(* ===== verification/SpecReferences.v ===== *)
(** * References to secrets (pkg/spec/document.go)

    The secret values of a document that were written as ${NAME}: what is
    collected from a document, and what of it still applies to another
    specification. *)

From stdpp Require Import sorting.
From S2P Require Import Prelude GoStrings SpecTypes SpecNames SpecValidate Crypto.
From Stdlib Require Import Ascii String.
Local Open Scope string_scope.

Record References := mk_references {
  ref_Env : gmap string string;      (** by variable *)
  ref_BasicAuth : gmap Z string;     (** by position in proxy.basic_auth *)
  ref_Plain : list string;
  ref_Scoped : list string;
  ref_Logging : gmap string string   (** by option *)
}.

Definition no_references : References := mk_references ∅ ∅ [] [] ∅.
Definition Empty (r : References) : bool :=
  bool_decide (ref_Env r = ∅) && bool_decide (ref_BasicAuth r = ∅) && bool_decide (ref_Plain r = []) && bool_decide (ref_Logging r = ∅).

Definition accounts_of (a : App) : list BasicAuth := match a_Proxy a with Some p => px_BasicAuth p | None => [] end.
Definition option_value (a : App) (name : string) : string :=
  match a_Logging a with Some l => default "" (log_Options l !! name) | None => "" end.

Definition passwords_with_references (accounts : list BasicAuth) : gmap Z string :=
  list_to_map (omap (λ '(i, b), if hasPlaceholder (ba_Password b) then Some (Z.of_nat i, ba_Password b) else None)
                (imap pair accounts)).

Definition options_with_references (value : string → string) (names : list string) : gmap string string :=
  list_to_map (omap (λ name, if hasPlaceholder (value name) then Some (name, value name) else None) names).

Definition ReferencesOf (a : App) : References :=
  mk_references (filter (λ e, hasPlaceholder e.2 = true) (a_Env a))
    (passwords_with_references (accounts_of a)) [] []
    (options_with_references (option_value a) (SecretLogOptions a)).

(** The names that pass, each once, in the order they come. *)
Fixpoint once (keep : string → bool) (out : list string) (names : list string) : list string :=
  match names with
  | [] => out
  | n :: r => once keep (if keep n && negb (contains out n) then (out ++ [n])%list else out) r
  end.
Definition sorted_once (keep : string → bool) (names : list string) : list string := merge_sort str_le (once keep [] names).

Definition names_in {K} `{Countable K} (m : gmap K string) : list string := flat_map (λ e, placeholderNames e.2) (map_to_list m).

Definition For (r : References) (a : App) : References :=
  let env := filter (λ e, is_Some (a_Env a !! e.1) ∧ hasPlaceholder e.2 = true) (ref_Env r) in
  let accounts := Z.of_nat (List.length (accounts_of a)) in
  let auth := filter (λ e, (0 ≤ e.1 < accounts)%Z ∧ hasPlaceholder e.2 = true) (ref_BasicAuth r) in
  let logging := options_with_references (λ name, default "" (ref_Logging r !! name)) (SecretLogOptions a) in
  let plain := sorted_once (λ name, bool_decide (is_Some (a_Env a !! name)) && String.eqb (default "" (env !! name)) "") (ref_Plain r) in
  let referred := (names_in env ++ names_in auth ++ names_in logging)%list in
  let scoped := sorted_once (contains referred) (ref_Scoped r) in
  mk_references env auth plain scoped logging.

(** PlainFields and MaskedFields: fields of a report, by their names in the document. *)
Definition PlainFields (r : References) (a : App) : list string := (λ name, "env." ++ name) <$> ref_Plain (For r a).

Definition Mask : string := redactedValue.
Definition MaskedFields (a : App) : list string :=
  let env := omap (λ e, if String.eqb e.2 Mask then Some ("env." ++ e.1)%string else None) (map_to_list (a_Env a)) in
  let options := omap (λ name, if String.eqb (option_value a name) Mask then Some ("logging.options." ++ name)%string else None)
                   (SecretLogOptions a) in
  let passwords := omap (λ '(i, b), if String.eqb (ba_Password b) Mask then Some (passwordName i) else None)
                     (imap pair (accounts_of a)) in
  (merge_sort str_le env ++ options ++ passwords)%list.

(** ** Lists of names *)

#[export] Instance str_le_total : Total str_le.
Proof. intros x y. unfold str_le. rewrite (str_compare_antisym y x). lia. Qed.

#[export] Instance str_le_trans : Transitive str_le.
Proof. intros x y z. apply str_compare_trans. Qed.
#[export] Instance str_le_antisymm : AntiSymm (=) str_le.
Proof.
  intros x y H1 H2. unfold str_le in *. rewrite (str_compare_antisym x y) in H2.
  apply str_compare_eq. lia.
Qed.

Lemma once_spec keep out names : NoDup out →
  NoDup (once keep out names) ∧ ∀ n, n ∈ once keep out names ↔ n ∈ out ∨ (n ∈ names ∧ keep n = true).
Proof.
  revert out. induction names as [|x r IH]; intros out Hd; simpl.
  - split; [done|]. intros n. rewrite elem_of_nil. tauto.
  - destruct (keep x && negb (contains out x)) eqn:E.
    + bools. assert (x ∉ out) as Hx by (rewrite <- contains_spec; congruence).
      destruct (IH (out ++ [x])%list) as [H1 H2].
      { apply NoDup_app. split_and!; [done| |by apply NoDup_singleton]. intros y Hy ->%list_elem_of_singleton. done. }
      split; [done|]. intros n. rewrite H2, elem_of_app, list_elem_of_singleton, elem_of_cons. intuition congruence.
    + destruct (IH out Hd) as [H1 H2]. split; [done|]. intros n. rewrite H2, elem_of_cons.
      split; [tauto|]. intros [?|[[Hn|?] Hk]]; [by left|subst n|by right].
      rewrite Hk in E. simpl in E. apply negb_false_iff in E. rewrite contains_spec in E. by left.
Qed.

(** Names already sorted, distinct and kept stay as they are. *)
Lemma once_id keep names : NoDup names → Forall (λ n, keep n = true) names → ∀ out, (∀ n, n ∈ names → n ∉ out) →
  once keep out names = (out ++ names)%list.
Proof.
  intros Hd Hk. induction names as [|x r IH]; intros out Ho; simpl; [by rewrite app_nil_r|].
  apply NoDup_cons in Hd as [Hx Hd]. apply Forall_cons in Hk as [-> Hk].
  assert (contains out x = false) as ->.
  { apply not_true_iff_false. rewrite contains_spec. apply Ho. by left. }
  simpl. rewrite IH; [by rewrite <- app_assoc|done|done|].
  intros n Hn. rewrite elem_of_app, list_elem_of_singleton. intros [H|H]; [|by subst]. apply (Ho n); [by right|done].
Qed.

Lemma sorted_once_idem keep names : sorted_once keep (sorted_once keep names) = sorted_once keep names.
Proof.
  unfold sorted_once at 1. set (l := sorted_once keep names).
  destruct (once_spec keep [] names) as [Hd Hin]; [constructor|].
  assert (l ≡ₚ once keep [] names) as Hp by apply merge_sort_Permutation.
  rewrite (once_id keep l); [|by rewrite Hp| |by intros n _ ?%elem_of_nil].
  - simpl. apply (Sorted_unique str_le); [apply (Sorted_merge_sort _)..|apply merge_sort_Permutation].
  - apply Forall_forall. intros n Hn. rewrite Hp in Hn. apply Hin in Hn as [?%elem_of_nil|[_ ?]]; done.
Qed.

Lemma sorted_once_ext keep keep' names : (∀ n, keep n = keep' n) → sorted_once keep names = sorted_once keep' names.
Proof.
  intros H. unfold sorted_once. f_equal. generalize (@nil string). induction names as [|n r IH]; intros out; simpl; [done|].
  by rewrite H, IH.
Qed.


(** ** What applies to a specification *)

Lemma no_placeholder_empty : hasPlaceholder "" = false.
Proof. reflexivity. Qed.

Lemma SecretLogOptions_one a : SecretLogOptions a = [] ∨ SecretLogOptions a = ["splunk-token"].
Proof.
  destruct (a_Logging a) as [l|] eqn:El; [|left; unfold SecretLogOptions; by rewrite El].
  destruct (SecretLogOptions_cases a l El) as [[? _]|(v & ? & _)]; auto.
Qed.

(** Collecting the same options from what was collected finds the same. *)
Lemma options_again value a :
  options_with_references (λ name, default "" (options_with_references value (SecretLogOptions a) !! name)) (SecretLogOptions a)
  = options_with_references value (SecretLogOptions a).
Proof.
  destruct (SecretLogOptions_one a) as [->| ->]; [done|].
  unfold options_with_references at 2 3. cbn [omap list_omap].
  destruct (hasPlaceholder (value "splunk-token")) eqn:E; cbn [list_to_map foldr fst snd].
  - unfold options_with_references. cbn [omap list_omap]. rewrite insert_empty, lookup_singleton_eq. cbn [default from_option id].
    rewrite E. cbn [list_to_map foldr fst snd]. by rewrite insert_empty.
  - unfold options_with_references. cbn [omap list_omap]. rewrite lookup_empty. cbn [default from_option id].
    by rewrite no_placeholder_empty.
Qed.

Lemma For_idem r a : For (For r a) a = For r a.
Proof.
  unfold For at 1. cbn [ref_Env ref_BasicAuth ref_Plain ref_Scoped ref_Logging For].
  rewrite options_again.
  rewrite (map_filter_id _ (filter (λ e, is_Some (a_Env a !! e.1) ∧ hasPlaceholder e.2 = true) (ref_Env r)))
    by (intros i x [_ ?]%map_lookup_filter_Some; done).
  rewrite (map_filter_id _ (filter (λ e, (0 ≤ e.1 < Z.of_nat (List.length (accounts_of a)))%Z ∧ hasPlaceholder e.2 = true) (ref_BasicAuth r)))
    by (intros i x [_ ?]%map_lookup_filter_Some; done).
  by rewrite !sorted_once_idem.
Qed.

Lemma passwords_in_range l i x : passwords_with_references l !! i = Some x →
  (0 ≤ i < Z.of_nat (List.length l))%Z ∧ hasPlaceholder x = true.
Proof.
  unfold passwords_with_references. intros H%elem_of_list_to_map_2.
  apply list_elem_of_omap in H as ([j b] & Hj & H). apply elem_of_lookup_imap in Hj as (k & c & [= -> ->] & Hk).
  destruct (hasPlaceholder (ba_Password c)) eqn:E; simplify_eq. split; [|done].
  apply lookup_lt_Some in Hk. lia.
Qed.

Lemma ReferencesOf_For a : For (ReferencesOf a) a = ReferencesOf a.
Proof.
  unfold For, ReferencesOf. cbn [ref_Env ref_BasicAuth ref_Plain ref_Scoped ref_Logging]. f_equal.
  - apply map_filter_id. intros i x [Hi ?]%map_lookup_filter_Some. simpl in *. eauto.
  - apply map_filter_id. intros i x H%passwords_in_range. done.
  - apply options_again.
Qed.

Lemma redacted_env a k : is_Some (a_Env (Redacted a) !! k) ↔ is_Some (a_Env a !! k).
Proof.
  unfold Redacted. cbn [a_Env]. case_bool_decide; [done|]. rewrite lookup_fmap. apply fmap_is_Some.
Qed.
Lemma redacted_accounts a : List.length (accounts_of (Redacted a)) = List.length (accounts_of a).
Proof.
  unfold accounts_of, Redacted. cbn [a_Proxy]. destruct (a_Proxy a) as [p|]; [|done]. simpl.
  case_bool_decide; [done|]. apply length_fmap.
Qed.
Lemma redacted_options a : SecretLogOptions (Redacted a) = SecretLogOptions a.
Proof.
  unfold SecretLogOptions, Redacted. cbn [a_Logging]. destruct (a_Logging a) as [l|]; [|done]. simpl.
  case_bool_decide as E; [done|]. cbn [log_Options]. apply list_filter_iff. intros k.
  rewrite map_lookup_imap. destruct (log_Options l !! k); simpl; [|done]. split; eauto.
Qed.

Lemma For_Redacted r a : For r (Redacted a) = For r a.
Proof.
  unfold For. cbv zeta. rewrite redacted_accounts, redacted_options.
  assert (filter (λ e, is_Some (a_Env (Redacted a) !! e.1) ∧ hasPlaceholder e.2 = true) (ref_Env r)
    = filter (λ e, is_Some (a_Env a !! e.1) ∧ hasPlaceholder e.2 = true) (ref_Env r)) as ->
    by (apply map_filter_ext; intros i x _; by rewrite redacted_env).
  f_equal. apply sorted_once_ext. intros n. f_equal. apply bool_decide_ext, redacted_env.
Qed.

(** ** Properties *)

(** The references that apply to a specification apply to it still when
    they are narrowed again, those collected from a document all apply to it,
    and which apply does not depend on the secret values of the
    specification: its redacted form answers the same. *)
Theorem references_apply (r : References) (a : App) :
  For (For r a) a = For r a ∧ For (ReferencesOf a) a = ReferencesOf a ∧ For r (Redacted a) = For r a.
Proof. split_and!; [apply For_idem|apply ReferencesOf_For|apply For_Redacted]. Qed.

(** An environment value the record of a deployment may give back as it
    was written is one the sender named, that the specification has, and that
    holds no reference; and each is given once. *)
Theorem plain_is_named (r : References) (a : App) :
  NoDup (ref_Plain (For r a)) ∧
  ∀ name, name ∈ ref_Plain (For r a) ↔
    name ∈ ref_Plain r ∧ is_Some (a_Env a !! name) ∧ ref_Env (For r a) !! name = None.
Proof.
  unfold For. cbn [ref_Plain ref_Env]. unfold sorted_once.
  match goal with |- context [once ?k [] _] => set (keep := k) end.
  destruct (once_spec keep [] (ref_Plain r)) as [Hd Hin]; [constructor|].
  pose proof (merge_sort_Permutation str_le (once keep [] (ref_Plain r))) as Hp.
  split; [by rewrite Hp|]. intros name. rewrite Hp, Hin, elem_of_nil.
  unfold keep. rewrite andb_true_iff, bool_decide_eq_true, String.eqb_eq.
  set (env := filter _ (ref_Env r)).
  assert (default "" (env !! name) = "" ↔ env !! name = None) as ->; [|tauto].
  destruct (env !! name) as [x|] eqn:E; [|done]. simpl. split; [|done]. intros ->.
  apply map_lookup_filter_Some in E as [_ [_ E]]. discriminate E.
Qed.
┄┄┄┄┄┄┄┄┄┄
What to do
Nothing should appear in the answer except the lines above from the line with "case_bool_decide; [done|]. apply" through the line with "(** ** Properties *)", both included, written out exactly.

Written solution
  case_bool_decide; [done|]. apply length_fmap.
Qed.
Lemma redacted_options a : SecretLogOptions (Redacted a) = SecretLogOptions a.
Proof.
  unfold SecretLogOptions, Redacted. cbn [a_Logging]. destruct (a_Logging a) as [l|]; [|done]. simpl.
  case_bool_decide as E; [done|]. cbn [log_Options]. apply list_filter_iff. intros k.
  rewrite map_lookup_imap. destruct (log_Options l !! k); simpl; [|done]. split; eauto.
Qed.

Lemma For_Redacted r a : For r (Redacted a) = For r a.
Proof.
  unfold For. cbv zeta. rewrite redacted_accounts, redacted_options.
  assert (filter (λ e, is_Some (a_Env (Redacted a) !! e.1) ∧ hasPlaceholder e.2 = true) (ref_Env r)
    = filter (λ e, is_Some (a_Env a !! e.1) ∧ hasPlaceholder e.2 = true) (ref_Env r)) as ->
    by (apply map_filter_ext; intros i x _; by rewrite redacted_env).
  f_equal. apply sorted_once_ext. intros n. f_equal. apply bool_decide_ext, redacted_env.
Qed.

(** ** Properties *)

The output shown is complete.